A neighbor's peaceful pathway.

Very early one morning I saw a woman doing a walking meditation, such as Buddhists do, pausing after each step taken, perhaps pondering a koan. As I drew closer, I realized the “koan” she concentrated on so intently was, in truth, an iPad. 

Running through the park, I approached a young man sitting in the lotus position, his face downturned in meditation. As I passed by, however, I saw his thumbs busily texting.

On each occasion, the only hope of my original fantasy was that they were tweeting or texting their spiritual directors or gurus!

We all know of such impulses to check tweets, messages, e-mails, and news media! C. S. Lewis’s Screwtape Letters comes to mind, in which Screwtape advises Wormwood, his tempter in training, to put into his ward’s head the impulse to take a break just as he’s about to discover something important to his spiritual progress, thus distracting him.

One dictionary defines vocation as “an impulse to perform a certain function.” Vacation is defined as freedom from such an impulse, a letting go of our compulsions to do things we have always done, a release from doing things the way we have always done them. Thus vacation invites play.

I’ve known too many people, including clergy, who brag about never or rarely taking a vacation. In my view, vacation is a vital balance to vocation, as necessary to one’s work as sleep and nutrition and compensation.

Some of us get away from our work by going away, but others of us get away from our work by going within: inside ourselves, listening to that inner voice that is the root of the word “vocation.”

I’ve been reading a lot about the spiritualities of the desert: Jewish, Christian, and Muslim. The desert is an excellent place to listen for God’s voice, our own voice, the voice of a lover or friend or calling. Distractions are diminished, silence surrounds, we may breathe easier, we may breathe.

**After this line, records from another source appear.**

(* ===== verification/Ready.v ===== *)
(** * Readiness lines (cmd/xtest-server/ready.go) *)

From S2P Require Import Prelude GoStrings.

Definition stdinReadyLine : string := "READY".
Definition tcpReadyLine (port : Z) : string := "READY tcp:" +:+ strconv.Itoa port.
Definition destModeLine (path : string) : string := "xtest-server: mode dest unix " +:+ path.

In deserts, Moses heard God’s voice, Miriam danced, Elijah listened for “a voice of a gentle stillness,” Naomi accepted Ruth’s vow, Jesus pondered his vocation and found lonely places to pray, Amma Theodora identified acedia (spiritual lethargy), Muhammad received his divine mission. 

Progressive Christians have our wilderness too. We are letting go of religious compulsions to rediscover the God of the desert (metaphorically).

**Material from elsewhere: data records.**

(* ===== verification/LegacySpec.v ===== *)
(** * What legacy commands do to the display *)

From S2P Require Import Prelude GoStrings Scanner V2Line Ws VNext Xlib X11 X11Spec Legacy.
Local Open Scope Z_scope.

(** The nearest coordinate on an axis of [size] pixels; it has to be a C int. *)
Definition nearest (v size : Z) : Z := swrap 32 (Z.min (Z.max 0 (to_cint v)) (size - 1)).

(** The requests of one action, on a screen of the size of [s]. *)
Definition action_requests {D} (s : xproc D) (a : action) : list xreq :=
  match a with
  | ASendKey kc press => [XTestFakeKeyEvent (to_cuint kc) press; XSync]
  | AMoveMouse x y => [XWarpPointer (nearest x (screen_w s)) (nearest y (screen_h s)); XSync]
  | ASendButton b press => [XTestFakeButtonEvent (to_cuint b) press; XSync]
  | _ => []
  end.

(** [emitting m]: whatever the state, the call changes no variable of the
    program, it only submits requests. *)
Definition emitting {D A} (m : XM D A) : Prop := ∀ s, ∃ rs d, snd (m s) = emit s rs d.

Section legacy.
Context {D : Type} `{Xlib D}.
Implicit Types s : xproc D.

Lemma does_discard {A} (m : XM D A) s rs a : does m s rs a → does (_ ← m; mret tt) s rs tt.
Proof.
  intros Hm. rewrite <-(app_nil_r rs). eapply does_bind; [exact Hm|]. intros. apply does_ret.
Qed.

Lemma actuate_does a s :
  dpy s = true → a ≠ AReleaseAll → does (actuate a) s (action_requests s a) tt.
Proof.
  intros Hd Ha. destruct a; cbn [actuate action_requests]; try done; try apply does_ret;
    eapply does_discard.
  - apply does_silent, keysym_to_keycode_silent.
  - by apply send_key_does.
  - unfold nearest. rewrite <-!clamp_nearest by (apply swrap_range; lia). by apply move_mouse_does.
  - by apply send_button_does.
Qed.

Lemma actuate_all_does acts s :
  dpy s = true → AReleaseAll ∉ acts → does (actuate_all acts) s (acts ≫= action_requests s) tt.
Proof.
  revert s. induction acts as [|a acts IH]; intros s Hd Ha; [apply does_ret|].
  apply not_elem_of_cons in Ha as [Ha Hacts]. cbn [actuate_all]. rewrite bind_cons.
  eapply does_bind; [by apply actuate_does|]. intros d.
  exact (IH (emit s (action_requests s a) d) Hd Hacts).
Qed.

Lemma handleCommand_does c s :
  dpy s = true → valid_cmd c → c ≠ Releaseall →
  let acts := performs (λ name, fst (keysymToKeycode name s)) c in
  does (handleCommand false (line_of c)) s (acts ≫= action_requests s) (logged acts).
Proof.
  intros Hd Hv Hc. cbv zeta. unfold does, handleCommand, line_of. cbv beta zeta.
  rewrite TrimSpace_Join by (by apply words_token).
  rewrite bool_decide_eq_false_2.
  2: { destruct (Join_ends (words c)) as (x & l & _ & _ & E & _); [by destruct c|by apply words_token|].
       intros E'. by rewrite E' in E. }
  rewrite Dispatch_Join by (first [by apply words_token|by destruct c]).
  rewrite dispatch_words by done.
  destruct (actuate_all_does (performs (λ name, fst (keysymToKeycode name s)) c) s) as [d E].
  - done.
  - destruct c; cbn [performs]; unfold keyed; try case_decide; try (by set_solver); done.
  - exists d. by rewrite E.
Qed.

(** ** Nothing but requests *)
Lemma emitting_does {A} (m : XM D A) : (∀ s, ∃ rs a, does m s rs a) → emitting m.
Proof. intros Hm s. destruct (Hm s) as (rs & a & d & E). exists rs, d. by rewrite E. Qed.

Lemma emitting_silent {A} (m : XM D A) : silent m → emitting m.
Proof. intros Hm. apply emitting_does. intros s. eexists _, _. by apply does_silent. Qed.

Lemma emitting_bind {A A'} (m : XM D A) (f : A → XM D A') :
  emitting m → (∀ a, emitting (f a)) → emitting (m ≫= f).
Proof.
  intros Hm Hf s. unfold mbind, X_bind. destruct (Hm s) as (rs & d & E).
  destruct (m s) as [a s1]. cbn [snd] in E. subst. destruct (Hf a (emit s rs d)) as (rs' & d' & E').
  exists (rs ++ rs'), d'. by rewrite E', emit_emit.
Qed.

Lemma emitting_dpy {A} (m : XM D A) a (f : xproc D → list xreq) :
  (∀ s, dpy s = true → does m s (f s) a) → (∀ s, dpy s = false → ∃ b, m s = (b, s)) → emitting m.
Proof.
  intros Hm Hn s. destruct (dpy s) eqn:Hd.
  - destruct (Hm s Hd) as [d E]. exists (f s), d. by rewrite E.
  - destruct (Hn s Hd) as [b E]. exists [], (server s). by rewrite E, emit_same.
Qed.

Lemma emitting_ret {A} (a : A) : emitting (mret a : XM D A).
Proof. apply emitting_silent, silent_ret. Qed.

Lemma releaseAll_emitting : emitting (releaseAll (D := D)).
Proof.
  eapply emitting_dpy; [intros s; apply release_all_does|].
  intros s Hd. exists (-1). by apply no_dpy.
Qed.

Lemma actuate_emitting a : emitting (actuate (D := D) a).
Proof.
  destruct a; cbn [actuate]; try apply emitting_ret;
    (apply emitting_bind; [|intros; apply emitting_ret]).
  - apply emitting_silent, keysym_to_keycode_silent.
  - eapply emitting_dpy; [intros s; apply send_key_does|].
    intros s Hd. exists (-1). by apply no_dpy.
  - eapply emitting_dpy; [intros s; apply move_mouse_does|].
    intros s Hd. exists (-1). by apply no_dpy.
  - eapply emitting_dpy; [intros s; apply send_button_does|].
    intros s Hd. exists (-1). by apply no_dpy.
  - apply releaseAll_emitting.
Qed.

Lemma actuate_all_emitting acts : emitting (actuate_all (D := D) acts).
Proof.
  induction acts as [|a acts IH]; [apply emitting_ret|].
  apply emitting_bind; [apply actuate_emitting|done].
Qed.

Lemma handleCommand_emitting debug cmd : emitting (handleCommand (D := D) debug cmd).
Proof.
  intros s. unfold handleCommand. case_bool_decide.
  - exists [], (server s). by rewrite emit_same.
  - destruct (actuate_all_emitting (Dispatch (λ name, fst (keysymToKeycode name s))
      (strings.TrimSpace cmd) false false) s) as (rs & d & E).
    exists rs, d. by destruct (actuate_all _ s).
Qed.

Lemma handle_lines_emitting debug lines : emitting (handle_lines (D := D) debug lines).
Proof.
  induction lines as [|line lines IH]; [apply emitting_ret|].
  apply emitting_bind; [apply handleCommand_emitting|]. intros.
  apply emitting_bind; [done|]. intros. apply emitting_ret.
Qed.

(** What ends a connection: the global release, from a state in which only the
    requests of the commands were added. *)
Definition final_release (s : xproc D) : list xreq :=
  ((λ kc, XTestFakeKeyEvent kc false) <$> pressed_keys s) ++
  [XTestFakeButtonEvent 1 false; XTestFakeButtonEvent 2 false; XTestFakeButtonEvent 3 false; XSync].

Lemma then_release {A A'} (m : XM D A) (a : A') s :
  emitting m → dpy s = true →
  ∃ rs d d', snd ((_ ← m; _ ← releaseAllHeld; mret a) s) =
             emit s (rs ++ final_release (emit s rs d)) d'.
Proof.
  intros Hm Hd. destruct (Hm s) as (rs & d & E). exists rs, d.
  unfold mbind at 1, X_bind at 1. destruct (m s) as [x s1]. cbn [snd] in E. subst.
  destruct (release_all_does (emit s rs d) Hd) as [d' E'].
  exists d'. unfold releaseAllHeld, releaseAll, mbind, X_bind, mret, X_ret.
  rewrite E'. cbn [snd]. by rewrite emit_emit.
Qed.

Lemma serve_conn_shape debug extra sent sizes ioerr input s :
  (∃ resp, tryUpgradeWS extra sent input = Handled resp) ∨
  ∃ A A' (m : XM D A) (a : A'), emitting m ∧
    snd (serve_conn debug extra sent sizes ioerr input s) = snd ((_ ← m; _ ← releaseAllHeld; mret a) s).
Proof.
  unfold serve_conn. destruct (tryUpgradeWS extra sent input) as [rest|resp|resp rest]; [|eauto|].
  - right. eexists _, _, (serveScanner debug ioerr rest), (@nil (list ascii), @nil (list ascii)).
    split; [|done]. unfold serveScanner. destruct (ScanAll maxLine ioerr rest).
    apply emitting_bind; [apply handle_lines_emitting|]. intros. apply emitting_ret.
  - right. unfold serveScannerWithAck. destruct (ws_stream sizes rest) as [[text err] w].
    destruct (ScanAll maxLine err text) as [lines err'].
    eexists _, _, (handle_lines debug lines), tt.
    split; [apply handle_lines_emitting|].
    unfold mbind, X_bind, mret, X_ret. destruct (handle_lines debug lines s) as [msgs s1].
    by destruct (releaseAllHeld s1).
Qed.
End legacy.

(** ** The theorems *)

(** C31: a legacy command reaches the X server as written: on an open display,
    every command of the protocol but the global release leads to exactly the
    requests of its actions, in order, each followed by a sync, with pointer
    targets clamped to the screen; an unknown key name leads to none and to the
    one fixed log message. *)
Theorem legacy_command_requests {D} `{Xlib D} c (s : xproc D) :
  dpy s = true → valid_cmd c → c ≠ Releaseall →
  let acts := performs (λ name, fst (keysymToKeycode name s)) c in
  does (handleCommand false (line_of c)) s (acts ≫= action_requests s) (logged acts).
Proof. apply handleCommand_does. Qed.

Lemma legacy_command_requests_witness :
  does (handleCommand false (line_of (Mousemove 2000 (-4))))
    (opened {| caps := false |} 1280 720) [XWarpPointer 1279 0; XSync] [].
Proof.
  apply (legacy_command_requests (Mousemove 2000 (-4)) (opened {| caps := false |} 1280 720)).
  - reflexivity.
  - vm_compute. intuition congruence.
  - discriminate.
Defined.

(** No legacy connection leaves the display without the global release:
    once a connection is taken for commands (plain or WebSocket), whatever it
    sends, the last requests submitted for it are ups for all keys the server
    reports as pressed at that point and for the buttons 1 to 3. *)
Theorem legacy_connection_releases {D} `{Xlib D} debug extra sent sizes ioerr input (s : xproc D) :
  dpy s = true → (∀ resp, tryUpgradeWS extra sent input ≠ Handled resp) →
  ∃ rs d d', snd (serve_conn debug extra sent sizes ioerr input s) =
             emit s (rs ++ final_release (emit s rs d)) d'.
Proof.
  intros Hd Hn. destruct (serve_conn_shape debug extra sent sizes ioerr input s)
    as [[resp E]|(A & A' & m & a & Hm & ->)]; [by apply Hn in E|].
  by apply then_release.
Qed.

Lemma legacy_connection_releases_witness :
  ∃ rs d d', snd (serve_conn false 0 true [] None (bytes "mousedown 1")
                    (opened {| caps := false |} 1280 720)) =
             emit (opened {| caps := false |} 1280 720)
               (rs ++ final_release (emit (opened {| caps := false |} 1280 720) rs d)) d'.
Proof.
  apply (legacy_connection_releases false 0 true [] None (bytes "mousedown 1")).
  - reflexivity.
  - intros resp. vm_compute. discriminate.
Defined.

(** The global release does not know about the other buttons: a client that
    presses button 4 (accepted like any other) and disconnects leaves it
    pressed, since the last transition the server gets for it is the press. *)
Theorem legacy_button4_stays_down :
  let s := snd (serve_conn false 0 true [] None (bytes "mousedown 4") (opened {| caps := false |} 1280 720)) in
  XTestFakeButtonEvent 4 true ∈ requests s ∧ XTestFakeButtonEvent 4 false ∉ requests s.
Proof. split; apply (bool_decide_unpack _); vm_compute; exact I. Qed.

Writing of desert spirituality in Contemplative Prayer, Thomas Merton concluded that “without the disquieting capacity to see and to repudiate the idolatry of devout ideas and imaginings…the Christian cannot be delivered from the smug self-assurance of the devout ones who know all the answers in advance, who possess all the clichés of the inner life and can defend themselves with infallible ritual forms against every risk and every demand of dialogue with human need and human desperation [108-9].”

Perhaps vacation from religious compulsion is also our vocation.



This post appeared on this blog on July 11, 2012.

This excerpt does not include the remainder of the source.